• WHAT NEEDS TO BE DONE: Copy each line of the listing below exactly.

------ DATA FOR PROCESSING

Lemma small_score z t : small_priority z → datetime_ok t → exact_score (Redis.score z (t / 1000)).
Proof. unfold small_priority, datetime_ok, exact_score, Redis.score. intros ??. div_lia. Qed.

Lemma wp_iso {C} `{RedisClient C} (b : RedisQueueBackend C) (Q : result string → RedisQueueBackend C → Prop) :
  (∀ t, datetime_ok t → Q (Ok (isoformat t)) b) → wp Redis.now_iso b Q.
Proof. intros HQ. apply wp_bind, wp_utcnow. intros t Ht. by apply wp_ret, HQ. Qed.

Lemma wp_ms {C} `{RedisClient C} (b : RedisQueueBackend C) (Q : result Z → RedisQueueBackend C → Prop) :
  (∀ t, datetime_ok t → Q (Ok (t / 1000)%Z) b) → wp Redis.time_ms b Q.
Proof. intros HQ. apply wp_bind, wp_utcnow. intros t Ht. by apply wp_ret, HQ. Qed.

Lemma wp_call {C} `{RedisClient C} {A} (m : M C A) c p t
    (Q : result A → RedisQueueBackend C → Prop) :
  wp m c (λ r c', Q r (new_redis_backend c' p t)) → wp (Redis.call m) (new_redis_backend c p t) Q.
Proof. intros HQ. by apply wp_zoom. Qed.

Lemma json_ok_claimed d h w :
  json_ok (PDict d) → python_str h → python_str w → json_ok (PDict (claimed_meta h w d)).
Proof.
  intros. unfold claimed_meta.
  apply json_ok_set; [apply json_ok_set|..]; (by apply python_str_ascii) || (by constructor) || done.
Qed.

Section operations.
Context {C : Type} `{RedisLaws C}.
Context (p : string) (t : Z).
Implicit Types (J : gmap string hash) (q : gmap string Z) (L : gmap string string).
(* ===== verification/FairShare.v ===== *)
(** * Fair share between tenants

    [broker/fairshare.py]: a quota per tenant, the check and the counters that
    enforce it, and the choice of the next tenant. The monotonic clock counts
    microseconds. The scheduler's lock covers one look-up or choice, not a check
    and the record that follows it, so clients are sequences of single calls
    ([run_op]), with a log of what they saw that the theorems speak of. *)

From Stdlib Require Import SpecFloat.
From S2P Require Import Prelude PyValue Json Isotime PyFloat.

(** ** [TenantQuota] *)

Record TenantQuota : Type := mkQuota {
  quota_tenant : string;
  max_concurrent : Z;
  max_per_minute : Z;
  weight : float;
  active_count : Z;
  minute_window_start : Z;
  minute_count : Z;
}.

#[export] Instance TenantQuota_eta : Eta TenantQuota := λ q, mkQuota (quota_tenant q) (max_concurrent q)
  (max_per_minute q) (weight q) (active_count q) (minute_window_start q) (minute_count q).

(** [time.monotonic()] *)
Definition monotonic {S} : M S Z := utcnow.

Module Quota.
Definition can_submit : M TenantQuota bool :=
  q ← get_state;
  if (max_concurrent q <=? active_count q)%Z then mret false
  else
    now ← monotonic;
    (if (60000000 <=? now - minute_window_start q)%Z
     then modify (λ q, q <| minute_window_start := now |> <| minute_count := 0%Z |>)
     else mret tt);;
    gets (λ q, (minute_count q <? max_per_minute q)%Z).

Definition record_submit : M TenantQuota unit :=
  modify (λ q, q <| active_count := (active_count q + 1)%Z |> <| minute_count := (minute_count q + 1)%Z |>).

Definition record_complete : M TenantQuota unit :=
  modify (λ q, q <| active_count := Z.max 0 (active_count q - 1) |>).
End Quota.

(** ** [FairShareScheduler] *)

Record FairShareScheduler : Type := mkFairShare {
  _tenants : dict TenantQuota;
  _default_max_concurrent : Z;
  _default_max_per_minute : Z;
}.

#[export] Instance FairShareScheduler_eta : Eta FairShareScheduler := λ s,
  mkFairShare (_tenants s) (_default_max_concurrent s) (_default_max_per_minute s).

Module FairShare.
(* ===== verification/CallbackTheorems.v ===== *)
(** * Callback delivery and persistence: theorems

    The table mirrors the registry of [CallbackManager] between requests
    ([mirrors]); the delivery loop sends, sleeps and counts as its policy says;
    a manager started over the table another one left has its registrations. *)

From Stdlib Require Import SpecFloat.
From S2P Require Import Prelude PyValue Json Isotime Meta PyFloat Security Callbacks.

(** ** The registry and its table *)

(** A row reads back as a registration, which reaches the same endpoint under the
    same policy; [exactly] when the counters agree too. *)
Definition row_reads (exactly : bool) (id : string) (cb : CallbackRegistration) (row : callback_row) : Prop :=
  row_job_id row = id ∧ ∃ cb', registration_of_row row = Ok cb' ∧
    url cb' = url cb ∧ method cb' = method cb ∧ headers cb' = headers cb ∧ retry_policy cb' = retry_policy cb ∧
    (exactly = true → cb' = cb).

(** The table, when there is one, mirrors the registry; the counters of [except]
    may be ahead of it. *)
Definition mirrors {T} `{CallbackLaws T} (except : option string) (m : CallbackManager T) : Prop :=
  match _engine m with
  | None => True
  | Some t => ∀ id,
    match Dict.get id (_registry m), callback_rows t !! id with
    | Some cb, Some row => row_reads (bool_decide (except ≠ Some id)) id cb row
    | None, None => True
    | _, _ => False
    end
  end.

------------

• PROBLEM SOLUTION:
Lemma small_score z t : small_priority z → datetime_ok t → exact_score (Redis.score z (t / 1000)).
Proof. unfold small_priority, datetime_ok, exact_score, Redis.score. intros ??. div_lia. Qed.

Lemma wp_iso {C} `{RedisClient C} (b : RedisQueueBackend C) (Q : result string → RedisQueueBackend C → Prop) :
  (∀ t, datetime_ok t → Q (Ok (isoformat t)) b) → wp Redis.now_iso b Q.
Proof. intros HQ. apply wp_bind, wp_utcnow. intros t Ht. by apply wp_ret, HQ. Qed.

Lemma wp_ms {C} `{RedisClient C} (b : RedisQueueBackend C) (Q : result Z → RedisQueueBackend C → Prop) :
  (∀ t, datetime_ok t → Q (Ok (t / 1000)%Z) b) → wp Redis.time_ms b Q.
Proof. intros HQ. apply wp_bind, wp_utcnow. intros t Ht. by apply wp_ret, HQ. Qed.

Lemma wp_call {C} `{RedisClient C} {A} (m : M C A) c p t
    (Q : result A → RedisQueueBackend C → Prop) :
  wp m c (λ r c', Q r (new_redis_backend c' p t)) → wp (Redis.call m) (new_redis_backend c p t) Q.
Proof. intros HQ. by apply wp_zoom. Qed.

Lemma json_ok_claimed d h w :
  json_ok (PDict d) → python_str h → python_str w → json_ok (PDict (claimed_meta h w d)).
Proof.
  intros. unfold claimed_meta.
  apply json_ok_set; [apply json_ok_set|..]; (by apply python_str_ascii) || (by constructor) || done.
Qed.

Section operations.
Context {C : Type} `{RedisLaws C}.
Context (p : string) (t : Z).
Implicit Types (J : gmap string hash) (q : gmap string Z) (L : gmap string string).
(* ===== verification/FairShare.v ===== *)
(** * Fair share between tenants

    [broker/fairshare.py]: a quota per tenant, the check and the counters that
    enforce it, and the choice of the next tenant. The monotonic clock counts
    microseconds. The scheduler's lock covers one look-up or choice, not a check
    and the record that follows it, so clients are sequences of single calls
    ([run_op]), with a log of what they saw that the theorems speak of. *)

From Stdlib Require Import SpecFloat.
From S2P Require Import Prelude PyValue Json Isotime PyFloat.

(** ** [TenantQuota] *)

Record TenantQuota : Type := mkQuota {
  quota_tenant : string;
  max_concurrent : Z;
  max_per_minute : Z;
  weight : float;
  active_count : Z;
  minute_window_start : Z;
  minute_count : Z;
}.

#[export] Instance TenantQuota_eta : Eta TenantQuota := λ q, mkQuota (quota_tenant q) (max_concurrent q)
  (max_per_minute q) (weight q) (active_count q) (minute_window_start q) (minute_count q).

(** [time.monotonic()] *)
Definition monotonic {S} : M S Z := utcnow.

Module Quota.
Definition can_submit : M TenantQuota bool :=
  q ← get_state;
  if (max_concurrent q <=? active_count q)%Z then mret false
  else
    now ← monotonic;
    (if (60000000 <=? now - minute_window_start q)%Z
     then modify (λ q, q <| minute_window_start := now |> <| minute_count := 0%Z |>)
     else mret tt);;
    gets (λ q, (minute_count q <? max_per_minute q)%Z).

Definition record_submit : M TenantQuota unit :=
  modify (λ q, q <| active_count := (active_count q + 1)%Z |> <| minute_count := (minute_count q + 1)%Z |>).

Definition record_complete : M TenantQuota unit :=
  modify (λ q, q <| active_count := Z.max 0 (active_count q - 1) |>).
End Quota.

(** ** [FairShareScheduler] *)

Record FairShareScheduler : Type := mkFairShare {
  _tenants : dict TenantQuota;
  _default_max_concurrent : Z;
  _default_max_per_minute : Z;
}.

#[export] Instance FairShareScheduler_eta : Eta FairShareScheduler := λ s,
  mkFairShare (_tenants s) (_default_max_concurrent s) (_default_max_per_minute s).

Module FairShare.
(* ===== verification/CallbackTheorems.v ===== *)
(** * Callback delivery and persistence: theorems

    The table mirrors the registry of [CallbackManager] between requests
    ([mirrors]); the delivery loop sends, sleeps and counts as its policy says;
    a manager started over the table another one left has its registrations. *)

From Stdlib Require Import SpecFloat.
From S2P Require Import Prelude PyValue Json Isotime Meta PyFloat Security Callbacks.

(** ** The registry and its table *)

(** A row reads back as a registration, which reaches the same endpoint under the
    same policy; [exactly] when the counters agree too. *)
Definition row_reads (exactly : bool) (id : string) (cb : CallbackRegistration) (row : callback_row) : Prop :=
  row_job_id row = id ∧ ∃ cb', registration_of_row row = Ok cb' ∧
    url cb' = url cb ∧ method cb' = method cb ∧ headers cb' = headers cb ∧ retry_policy cb' = retry_policy cb ∧
    (exactly = true → cb' = cb).

(** The table, when there is one, mirrors the registry; the counters of [except]
    may be ahead of it. *)
Definition mirrors {T} `{CallbackLaws T} (except : option string) (m : CallbackManager T) : Prop :=
  match _engine m with
  | None => True
  | Some t => ∀ id,
    match Dict.get id (_registry m), callback_rows t !! id with
    | Some cb, Some row => row_reads (bool_decide (except ≠ Some id)) id cb row
    | None, None => True
    | _, _ => False
    end
  end.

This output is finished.